• THE PROBLEM
Read the records and gather each line that includes "values".

>>>>

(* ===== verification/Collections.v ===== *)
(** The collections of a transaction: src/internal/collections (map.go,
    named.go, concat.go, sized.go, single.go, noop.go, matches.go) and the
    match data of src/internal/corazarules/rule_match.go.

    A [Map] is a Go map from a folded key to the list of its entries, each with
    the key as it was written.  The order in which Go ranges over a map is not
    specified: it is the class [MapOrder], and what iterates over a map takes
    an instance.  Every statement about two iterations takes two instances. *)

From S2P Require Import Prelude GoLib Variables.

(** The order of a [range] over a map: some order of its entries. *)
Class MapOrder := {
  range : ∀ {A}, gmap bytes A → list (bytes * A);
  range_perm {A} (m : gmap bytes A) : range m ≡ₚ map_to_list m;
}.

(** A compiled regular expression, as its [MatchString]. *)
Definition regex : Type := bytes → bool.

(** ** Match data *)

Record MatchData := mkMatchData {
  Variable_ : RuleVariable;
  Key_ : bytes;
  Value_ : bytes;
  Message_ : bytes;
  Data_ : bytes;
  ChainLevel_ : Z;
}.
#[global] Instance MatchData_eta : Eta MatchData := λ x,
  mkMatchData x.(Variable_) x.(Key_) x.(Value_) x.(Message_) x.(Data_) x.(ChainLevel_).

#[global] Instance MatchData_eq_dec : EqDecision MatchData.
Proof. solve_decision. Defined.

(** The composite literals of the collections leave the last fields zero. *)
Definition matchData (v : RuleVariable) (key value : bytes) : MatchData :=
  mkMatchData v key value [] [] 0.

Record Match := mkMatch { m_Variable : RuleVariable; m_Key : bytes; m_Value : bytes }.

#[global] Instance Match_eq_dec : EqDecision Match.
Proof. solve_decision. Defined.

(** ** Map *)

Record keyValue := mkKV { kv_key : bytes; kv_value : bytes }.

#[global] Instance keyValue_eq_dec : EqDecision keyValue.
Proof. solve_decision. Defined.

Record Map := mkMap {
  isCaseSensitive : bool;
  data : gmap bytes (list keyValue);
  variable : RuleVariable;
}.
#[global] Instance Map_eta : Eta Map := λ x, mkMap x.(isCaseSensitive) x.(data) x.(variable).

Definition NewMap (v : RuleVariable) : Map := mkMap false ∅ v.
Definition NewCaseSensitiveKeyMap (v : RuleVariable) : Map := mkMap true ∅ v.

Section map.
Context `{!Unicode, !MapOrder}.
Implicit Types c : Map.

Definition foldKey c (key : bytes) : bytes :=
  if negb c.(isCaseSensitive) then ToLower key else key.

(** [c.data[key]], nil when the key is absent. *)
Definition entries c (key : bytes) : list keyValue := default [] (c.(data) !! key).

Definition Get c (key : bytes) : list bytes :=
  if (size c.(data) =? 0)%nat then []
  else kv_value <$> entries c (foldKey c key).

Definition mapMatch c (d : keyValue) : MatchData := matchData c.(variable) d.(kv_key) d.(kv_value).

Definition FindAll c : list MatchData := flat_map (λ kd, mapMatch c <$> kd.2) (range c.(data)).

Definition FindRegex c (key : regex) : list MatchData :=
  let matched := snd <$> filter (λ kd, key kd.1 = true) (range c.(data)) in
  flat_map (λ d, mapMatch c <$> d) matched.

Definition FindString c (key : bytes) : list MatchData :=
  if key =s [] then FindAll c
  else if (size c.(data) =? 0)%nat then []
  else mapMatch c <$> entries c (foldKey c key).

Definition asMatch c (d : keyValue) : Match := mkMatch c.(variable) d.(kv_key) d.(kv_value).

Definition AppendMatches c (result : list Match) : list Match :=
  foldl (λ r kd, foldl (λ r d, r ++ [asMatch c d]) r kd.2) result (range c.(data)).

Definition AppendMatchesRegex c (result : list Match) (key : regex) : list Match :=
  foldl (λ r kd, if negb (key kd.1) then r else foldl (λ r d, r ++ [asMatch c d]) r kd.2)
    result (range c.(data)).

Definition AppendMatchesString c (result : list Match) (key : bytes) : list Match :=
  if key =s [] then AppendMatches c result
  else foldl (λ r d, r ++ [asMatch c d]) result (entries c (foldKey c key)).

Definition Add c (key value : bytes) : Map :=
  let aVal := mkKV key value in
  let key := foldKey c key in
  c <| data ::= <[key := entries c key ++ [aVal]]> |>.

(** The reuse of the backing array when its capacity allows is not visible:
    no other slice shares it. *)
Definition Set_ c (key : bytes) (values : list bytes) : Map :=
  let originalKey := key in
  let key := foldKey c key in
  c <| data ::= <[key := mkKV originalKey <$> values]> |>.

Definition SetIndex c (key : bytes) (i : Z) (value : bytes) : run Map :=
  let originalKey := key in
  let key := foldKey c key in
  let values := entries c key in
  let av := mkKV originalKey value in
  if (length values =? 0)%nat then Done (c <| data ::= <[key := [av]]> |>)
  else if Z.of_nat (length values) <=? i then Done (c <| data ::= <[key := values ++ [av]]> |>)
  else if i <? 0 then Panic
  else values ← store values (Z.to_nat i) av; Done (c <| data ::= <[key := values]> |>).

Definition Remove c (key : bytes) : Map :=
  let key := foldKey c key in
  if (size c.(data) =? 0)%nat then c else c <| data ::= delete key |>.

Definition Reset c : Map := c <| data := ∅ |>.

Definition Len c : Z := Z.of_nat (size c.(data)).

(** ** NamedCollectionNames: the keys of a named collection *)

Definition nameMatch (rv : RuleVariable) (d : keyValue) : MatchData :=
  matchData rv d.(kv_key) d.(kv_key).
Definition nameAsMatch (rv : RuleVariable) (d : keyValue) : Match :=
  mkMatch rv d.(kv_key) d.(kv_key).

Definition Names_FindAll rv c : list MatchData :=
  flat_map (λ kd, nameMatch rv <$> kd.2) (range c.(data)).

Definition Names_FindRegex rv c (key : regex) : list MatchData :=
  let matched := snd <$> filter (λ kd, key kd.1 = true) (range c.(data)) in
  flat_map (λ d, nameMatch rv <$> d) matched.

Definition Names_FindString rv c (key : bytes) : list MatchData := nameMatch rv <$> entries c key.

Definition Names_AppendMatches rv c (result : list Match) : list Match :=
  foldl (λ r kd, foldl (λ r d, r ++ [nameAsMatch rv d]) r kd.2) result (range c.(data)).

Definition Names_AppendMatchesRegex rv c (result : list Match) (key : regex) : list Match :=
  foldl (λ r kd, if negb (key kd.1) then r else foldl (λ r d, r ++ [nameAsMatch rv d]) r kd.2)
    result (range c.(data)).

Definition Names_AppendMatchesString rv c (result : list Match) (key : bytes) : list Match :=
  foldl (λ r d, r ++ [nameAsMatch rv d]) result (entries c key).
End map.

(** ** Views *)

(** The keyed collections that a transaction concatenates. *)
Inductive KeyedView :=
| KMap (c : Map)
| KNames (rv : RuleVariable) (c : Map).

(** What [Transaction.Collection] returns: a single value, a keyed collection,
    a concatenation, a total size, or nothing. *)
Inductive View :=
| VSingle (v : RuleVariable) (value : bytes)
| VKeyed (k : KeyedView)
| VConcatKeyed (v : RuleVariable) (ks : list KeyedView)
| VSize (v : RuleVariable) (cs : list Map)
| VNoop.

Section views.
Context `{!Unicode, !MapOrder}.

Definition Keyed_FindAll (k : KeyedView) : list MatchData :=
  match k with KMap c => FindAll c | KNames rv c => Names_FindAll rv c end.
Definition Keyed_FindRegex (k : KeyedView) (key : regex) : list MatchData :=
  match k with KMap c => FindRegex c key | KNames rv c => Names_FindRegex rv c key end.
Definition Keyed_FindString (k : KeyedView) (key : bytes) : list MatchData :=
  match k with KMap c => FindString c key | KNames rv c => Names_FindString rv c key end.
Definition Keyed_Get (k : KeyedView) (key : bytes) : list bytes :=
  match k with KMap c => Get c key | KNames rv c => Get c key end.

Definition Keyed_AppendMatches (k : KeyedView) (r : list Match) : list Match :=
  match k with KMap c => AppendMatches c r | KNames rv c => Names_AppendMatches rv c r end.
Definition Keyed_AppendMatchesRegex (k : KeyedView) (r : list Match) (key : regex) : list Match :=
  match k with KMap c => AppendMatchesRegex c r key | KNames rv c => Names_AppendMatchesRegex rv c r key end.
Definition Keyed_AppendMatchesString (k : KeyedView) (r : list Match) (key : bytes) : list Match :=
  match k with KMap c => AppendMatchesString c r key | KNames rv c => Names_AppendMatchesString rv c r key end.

<<<<

• RESPONSE TO THIS EXERCISE
Definition Set_ c (key : bytes) (values : list bytes) : Map :=
  c <| data ::= <[key := mkKV originalKey <$> values]> |>.
  let values := entries c key in
  if (length values =? 0)%nat then Done (c <| data ::= <[key := [av]]> |>)
  else if Z.of_nat (length values) <=? i then Done (c <| data ::= <[key := values ++ [av]]> |>)
  else values ← store values (Z.to_nat i) av; Done (c <| data ::= <[key := values]> |>).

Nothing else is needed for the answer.